Furthermore, much research, with a focus on the native magnetic properties of biological cells, has reported that the deoxyhemoglobin red blood cells in whole blood are paramagnetic particles. This is discussed in D. S. Taylor, and C. D. Coryell, The magnetic susceptibility of the iron in ferrohemoglobin, Journal of the American Chemical Society, 60, 1177-1181, 1938; D. Melville, F. Paul, and S. Roath, Direct magnetic separation of red cells from whole blood, Nature, 255, 706, 1975; D. Melville, F. Paul, and S. Roath, High gradient magnetic separation of red cells from whole blood, IEEE Transactions on Magnetics, MAG-11, 1701-1704, 1975; D. Melville, F. Paul, and S. Roath, Fractionation of blood components using high gradient magnetic separation, IEEE Transactions on Magnetics, MAG-18, 1680-1685, 1982; M. D. Graham, Efficiency comparison of two preparative mechanisms for magnetic separation of erythrocytes from whole blood, Journal of Applied Physics, 52, 2578-2580, 1981; A. S. Bahaj, J. H. P. Watson, and D. C. Ellwood, Determination of magnetic susceptibility of loaded micro-organisms in bio-magnetic separation, IEEE Transactions on Magnetics, 25, 3809-3811, 1989; J. Svoboda, Separation of red blood cells by magnetic means, Journal of Magnetism and Magnetic Materials, 220, L103-L105, 2000; M. Okazaki, K. Kon, N. Maeda, and T. Shiga, Distribution of erythrocyte in a model vessel exposed to inhomogeneous magnetic fields, Physiological Chemistry and Physics and Medical NMR, 20, 3-14, 1988; and M. Zborowski, G. R. Ostera, L. R. Moore, S. Milliron, J. J. Chalmers, and A. N. Schechter, Red blood cell magnetophoresis, Biophysical Journal, 84, 2638-2645, 2003.

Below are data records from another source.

(** ** Sequential insertion *)

Section InsertAll.
Context {F : Type} `{Arith F}.
Implicit Types (m : gmap string (battery_entry F))
  (gs : list (string * battery_entry F)) (self : explorer F).

Lemma insert_all_app m gs1 gs2 :
  insert_all m (gs1 ++ gs2) = insert_all (insert_all m gs1) gs2.
Proof. apply foldl_app. Qed.

Lemma insert_all_lookup_notin m gs k :
  k ∉ gs.*1 → insert_all m gs !! k = m !! k.
Proof.
  revert m. induction gs as [|[k' e] gs IH]; intros m Hk; simpl; [done|].
  rewrite fmap_cons, not_elem_of_cons in Hk. destruct Hk as [Hne Hk].
  rewrite IH by done. by rewrite lookup_insert_ne.
Qed.

(** The last group stored under a key is the one the mapping holds. *)
Lemma insert_all_lookup_last m gs1 gs2 k e :
  k ∉ gs2.*1 → insert_all m (gs1 ++ (k, e) :: gs2) !! k = Some e.
Proof.
  intros Hk. rewrite insert_all_app. simpl.
  rewrite insert_all_lookup_notin by done. apply lookup_insert_eq.
Qed.

Lemma insert_all_lookup_Some m gs k e :
  insert_all m gs !! k = Some e → (k, e) ∈ gs ∨ m !! k = Some e.
Proof.
  revert m. induction gs as [|[k' e'] gs IH]; intros m Hl; simpl in Hl;
    [by right|].
  apply IH in Hl as [Hin|Hl]; [left; by right|].
  rewrite lookup_insert in Hl. case_decide; simplify_eq.
  - left. by left.
  - by right.
Qed.

Lemma dom_insert_all m gs :
  dom (insert_all m gs) = dom m ∪ list_to_set gs.*1.
Proof.
  revert m. induction gs as [|[k e] gs IH]; intros m; csimpl.
  - by rewrite (right_id_L ∅ (∪)).
  - rewrite IH, dom_insert_L.
    by rewrite (comm_L (∪) {[k]} (dom m)), (assoc_L (∪)).
Qed.

Lemma cycle_count_sum_insert m k e :
  m !! k = None →
  cycle_count_sum (<[k := e]> m) = length (cycles e) + cycle_count_sum m.
Proof.
  intros Hk. unfold cycle_count_sum.
  rewrite map_fold_insert_L; [done| |done]. intros. lia.
Qed.

(** With pairwise distinct fresh keys nothing is replaced, and the entries
    of the mapping count every stored cycle. *)
Lemma cycle_count_sum_insert_all m gs :
  NoDup gs.*1 → (∀ k, k ∈ gs.*1 → m !! k = None) →
  cycle_count_sum (insert_all m gs) =
  cycle_count_sum m + sum_list_with (λ g, length (cycles g.2)) gs.
Proof.
  revert m. induction gs as [|[k e] gs IH]; intros m Hnd Hfresh; csimpl.
  - lia.
  - rewrite fmap_cons in Hnd. apply NoDup_cons in Hnd as [Hk Hnd].
    rewrite IH.
    + rewrite cycle_count_sum_insert; [lia|]. apply Hfresh. by left.
    + done.
    + intros k' Hk'. rewrite lookup_insert_ne; [|by intros ->].
      apply Hfresh. by right.
Qed.

Lemma store_all_battery_data self gs :
  battery_data (store_all self gs) = insert_all (battery_data self) gs.
Proof.
  revert self. induction gs as [|[k [cs caps]] gs IH]; intros self; [done|].
  simpl. by rewrite IH.
Qed.

Lemma store_all_summary_data self gs :
  summary_data (store_all self gs) =
  summary_data self ++ mjoin ((λ g, cycles g.2) <$> gs).
Proof.
  revert self. induction gs as [|[k [cs caps]] gs IH]; intros self; simpl.
  - by rewrite app_nil_r.
  - rewrite IH. simpl. by rewrite <-app_assoc.
Qed.

Lemma store_all_output_dir self gs :
  output_dir (store_all self gs) = output_dir self.
Proof.
  revert self. induction gs as [|g gs IH]; intros self; [done|].
  simpl. by rewrite IH.
Qed.

End InsertAll.

(** ** The groups of a subdirectory *)

Global Instance key_of_pair_inj : Inj (=) (=) key_of_pair.
Proof.
  intros [n1 t1] [n2 t2] Heq. unfold key_of_pair in Heq. simpl in Heq.
  apply battery_key_inj in Heq as [-> ->]. done.
Qed.

Section GroupFacts.
Context {F : Type} `{Arith F}.
Implicit Types (gs : list (string * battery_entry F)) (mat : matfile F)
  (files : list (matfile F)) (cs : list (cycle F)) (e : battery_entry F).

Lemma battery_group_Ok ty b cs k e :
  battery_group ty b cs = Ok (k, e) →
  k = battery_key (b + 1) ty ∧
  ∃ r, imapM (extract_cycle ty b) 0 cs = Ok r ∧ cycles e = r.*1
       ∧ capacities e = r.*2.
Proof.
  intros Hg. rewrite battery_group_eq in Hg. bind_inv Hg r Hr.
  injection Hg as <- <-. split; [done|]. by exists r.
Qed.

Lemma battery_group_length ty b cs k e :
  battery_group ty b cs = Ok (k, e) → length (cycles e) = length cs.
Proof.
  intros (_ & r & Hr & -> & _)%battery_group_Ok.
  rewrite length_fmap. by eapply imapM_length.
Qed.

Lemma imapM_battery_group_keys ty b mat gs :
  imapM (battery_group ty) b mat = Ok gs →
  gs.*1 = (λ i, battery_key (i + 1) ty) <$> seq b (length mat).
Proof.
  revert b gs. induction mat as [|cs mat IH]; intros b gs Hgs.
  - by injection Hgs as <-.
  - rewrite imapM_cons in Hgs. bind_inv Hgs g Hg. bind_inv Hgs gs' Hgs'.
    injection Hgs as <-. destruct g as [k e].
    apply battery_group_Ok in Hg as [-> _]. simpl. f_equal. by apply IH.
Qed.

Lemma imapM_battery_group_count ty b mat gs :
  imapM (battery_group ty) b mat = Ok gs →
  sum_list_with (λ g, length (cycles g.2)) gs = sum_list_with length mat.
Proof.
  revert b gs. induction mat as [|cs mat IH]; intros b gs Hgs.
  - by injection Hgs as <-.
  - rewrite imapM_cons in Hgs. bind_inv Hgs g Hg. bind_inv Hgs gs' Hgs'.
    injection Hgs as <-. destruct g as [k e]. simpl.
    rewrite (battery_group_length _ _ _ _ _ Hg). f_equal. by eapply IH.
Qed.

Lemma file_groups_keys ty mat gs :
  file_groups ty mat = Ok gs →
  gs.*1 = (λ i, key_of_pair (i + 1, ty)) <$> seq 0 (length mat).
Proof. apply imapM_battery_group_keys. Qed.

According to the literature, the relative magnetic susceptibility of the deoxyhemoglobin red blood cells in water (or plasma) is about 3.9×10⁻⁶ (SI), which is much larger than that of other biological cells, and the native magnetic properties of white blood cells are rarely reported. The reasons for this are that white blood cells have a relatively lower magnetic susceptibility than red blood cells, the magnetic susceptibility of white blood cells decreases with time, and there are five types of white blood cells. Takayasu et al. reported that white blood cells behave like diamagnetic particles in water (M. Takayasu, N. Duske, S. R. Ash, and F. J. Friedlaender, HGMS studies of blood cell behavior in plasma, IEEE Transactions on Magnetics, MAG-18, 1520-1522, 1982; and M. Takayasu, D. R. Kelland, and J. V. Minervini, Continuous magnetic separation of blood components from whole blood, IEEE Transactions on Applied Superconductivity, 10, 927-930, 2000.

Based on the inherent magnetic properties of blood cells, some research cited above has focused on developing cell separators that use the HGMS method, which can avoid the disadvantages of MACS using magnetic beads. However, conventional macro scale magnetophoretic separators, characterized by centimeter to millimeter scale dimensions, have the capability to generate relatively small magnetic flux gradients on biological cells. This fact, combined with the inherently small magnetic susceptibilities of blood cells, has led to limited success with macro scale systems.

To overcome the low magnetic forces on bio-components, and to take advantage of the geometrical scaling advantages of miniaturization, microfabrication technology can be used to fabricate a magnetophoretic separator with micro-scale dimensions and relatively large magnetic flux gradients. It would be desirable to have a continuous magnetophoretic microseparator fabricated by microfabrication technology for separating white and red blood cells from whole blood based on their native magnetic properties.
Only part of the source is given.